Trautzberger Maar
Strohn
Geologie
Het maar heeft zich in de in banden gevormde leisteenlagen gezet! Dit is een overgangslaag tussen de onderdevonische Sigen- en Unteremslaag. De hierop liggende Trautzberger Maar-tufstenen hebben een rode kleur en bevatten roodachtige zandsteen- en leisteenbrokken. Daarop volgt zwart basalt-lapilli-tufsteen van de Wartgesberg-vulkanen en als laatste de afzettingen van het Sprinker Maar, wat verscheidene ontsluitingen in de omgeving bewijzen.
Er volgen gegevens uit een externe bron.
(** A movement that passes the threshold along one axis is of at least
    [2 ^ -76]. *)
Lemma far_along_x :
  Float.eqb y_center (previous_y_center c) = true ->
  ~ (- 2 ^ (-76 + off) <= sv x_center - sv (previous_x_center c) <= 2 ^ (-76 + off)).
Proof.
  intros Hy H.
  destruct (still_x _ _ _ _ Nx Npx Ny Npy Hy H) as (s & Es).
  rewrite Es, (zero_is_not_above_threshold height s Vh Hh) in Hmoved. discriminate.
Qed.

Lemma far_along_y :
  Float.eqb x_center (previous_x_center c) = true ->
  ~ (- 2 ^ (-76 + off) <= sv y_center - sv (previous_y_center c) <= 2 ^ (-76 + off)).
Proof.
  intros Hx H.
  destruct (still_y _ _ _ _ Nx Npx Ny Npy Hx H) as (s & Es).
  rewrite Es, (zero_is_not_above_threshold height s Vh Hh) in Hmoved. discriminate.
Qed.

Lemma ltb_values u v :
  normalized u = true -> normalized v = true ->
  Float.ltb u v = true -> sv u < sv v.
Proof.
  intros Nu Nv H.
  destruct (normalized_cases u Nu) as (Vu & Fu & _).
  destruct (normalized_cases v Nv) as (Vv & Fv & _).
  apply (SFltb_Zval Float.prec Float.emax u v off prec32 Vu Vv Fu Fv off32). exact H.
Qed.

Lemma scrolling_right :
  Float.eqb y_center (previous_y_center c) = true ->
  Float.ltb (previous_x_center c) x_center = true ->
  scrolling atan2_finite c x_center y_center height = "Scrolling right"%string.
Proof.
  intros Hy Hlt. pose proof (far_along_x Hy) as Hfar.
  pose proof (ltb_values _ _ Npx Nx Hlt) as Hv.
  destruct (displacement (previous_x_center c) x_center Npx Nx ltac:(lia))
    as (_ & (ma & ea & Eab & Ha & Hma)).
  destruct (unchanged y_center (previous_y_center c) Ny Npy Hy) as (_ & (s1 & E1)).
  destruct (sub_self (previous_y_center c) Npy) as (s2 & E2).
  destruct (reference_offset (previous_x_center c) Npx Hremembered)
    as (mc & ec & Ecb & Hc & Hmc).
  destruct (getAngleABC_along_x atan2_finite _ _ _ _ _ _ _ _ _ _ _ _ _
              Eab E1 Ecb E2 Ha Hc Hma Hmc) as (s & Ea).
  unfold scrolling. rewrite Hremembered. unfold flt in Hmoved. rewrite Hmoved, Ea.
  destruct s; vm_compute; reflexivity.
Qed.

Lemma scrolling_left :
  Float.eqb y_center (previous_y_center c) = true ->
  Float.ltb x_center (previous_x_center c) = true ->
  scrolling atan2_finite c x_center y_center height = "Scrolling left"%string.
Proof.
  intros Hy Hlt. pose proof (far_along_x Hy) as Hfar.
  pose proof (ltb_values _ _ Nx Npx Hlt) as Hv.
  destruct (displacement x_center (previous_x_center c) Nx Npx ltac:(lia))
    as ((ma & ea & Eab & Ha & Hma) & _).
  destruct (unchanged y_center (previous_y_center c) Ny Npy Hy) as (_ & (s1 & E1)).
  destruct (sub_self (previous_y_center c) Npy) as (s2 & E2).
  destruct (reference_offset (previous_x_center c) Npx Hremembered)
    as (mc & ec & Ecb & Hc & Hmc).
  destruct (getAngleABC_along_x atan2_finite _ _ _ _ _ _ _ _ _ _ _ _ _
              Eab E1 Ecb E2 Ha Hc Hma Hmc) as (s & Ea).
  unfold scrolling. rewrite Hremembered. unfold flt in Hmoved. rewrite Hmoved, Ea.
  destruct s; vm_compute; reflexivity.
Qed.

Lemma scrolling_down :
  Float.eqb x_center (previous_x_center c) = true ->
  Float.ltb (previous_y_center c) y_center = true ->
  scrolling atan2_finite c x_center y_center height = "Scrolling down"%string.
Proof.
  intros Hx Hlt. pose proof (far_along_y Hx) as Hfar.
  pose proof (ltb_values _ _ Npy Ny Hlt) as Hv.
  destruct (displacement (previous_y_center c) y_center Npy Ny ltac:(lia))
    as (_ & (ma & ea & Eab & Ha & Hma)).
  destruct (unchanged x_center (previous_x_center c) Nx Npx Hx) as (_ & (s1 & E1)).
  destruct (sub_self (previous_y_center c) Npy) as (s2 & E2).
  destruct (reference_offset (previous_x_center c) Npx Hremembered)
    as (mc & ec & Ecb & Hc & Hmc).
  pose proof (getAngleABC_along_y atan2_finite _ _ _ _ _ _ _ _ _ _ _ _ _
                E1 Eab Ecb E2 Ha Hc Hma Hmc) as Ea.
  unfold scrolling. rewrite Hremembered. unfold flt in Hmoved. rewrite Hmoved, Ea.
  vm_compute. reflexivity.
Qed.

Lemma scrolling_up :
  Float.eqb x_center (previous_x_center c) = true ->
  Float.ltb y_center (previous_y_center c) = true ->
  scrolling atan2_finite c x_center y_center height = "Scrolling up"%string.
Proof.
  intros Hx Hlt. pose proof (far_along_y Hx) as Hfar.
  pose proof (ltb_values _ _ Ny Npy Hlt) as Hv.
  destruct (displacement y_center (previous_y_center c) Ny Npy ltac:(lia))
    as ((ma & ea & Eab & Ha & Hma) & _).
  destruct (unchanged x_center (previous_x_center c) Nx Npx Hx) as (_ & (s1 & E1)).
  destruct (sub_self (previous_y_center c) Npy) as (s2 & E2).
  destruct (reference_offset (previous_x_center c) Npx Hremembered)
    as (mc & ec & Ecb & Hc & Hmc).
  pose proof (getAngleABC_along_y atan2_finite _ _ _ _ _ _ _ _ _ _ _ _ _
                E1 Eab Ecb E2 Ha Hc Hma Hmc) as Ea.
  unfold scrolling. rewrite Hremembered. unfold flt in Hmoved. rewrite Hmoved, Ea.
  vm_compute. reflexivity.
Qed.

End ScrollAxes.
In de maartufsteen werd bovendien ijswig-pseudomorfose vastgesteld, wat samen met de verschillende afkomst van de tufsteen bewijst, dat deze maartrechter moet zijn ontstaan gedurende de laatste ijstijd.
Bijzonderheden
Om meer landbouwkundige grond te krijgen, werd het voormalige vochtige gebeid in het Trautzberger Maar in het kader van de ruilverkaveling aan het begin van de jaren zestig van de vorige eeuw afgewaterd. Dit wordt nu weer terug gedraaid, zodat een aan natte habitat aangepaste flora en fauna dit gebied weer terug kan winnen. De werkzaamheden voor het hernieuwd onder laten lopen omvatte ook de kap van de drainage, het aanleggen van een kleine dam evenals het waarborgen van de erlangs lopende bedrijfsweg. De tijd zal tonen of er op lange termijn een open water zal ontstaan, zoals voor de eerste drooglegging rond 1820/30, toen het maar nog werd gebruikt als visvijver.
Het maar maakt deel uit van het natuurreservaat Wartgesberg.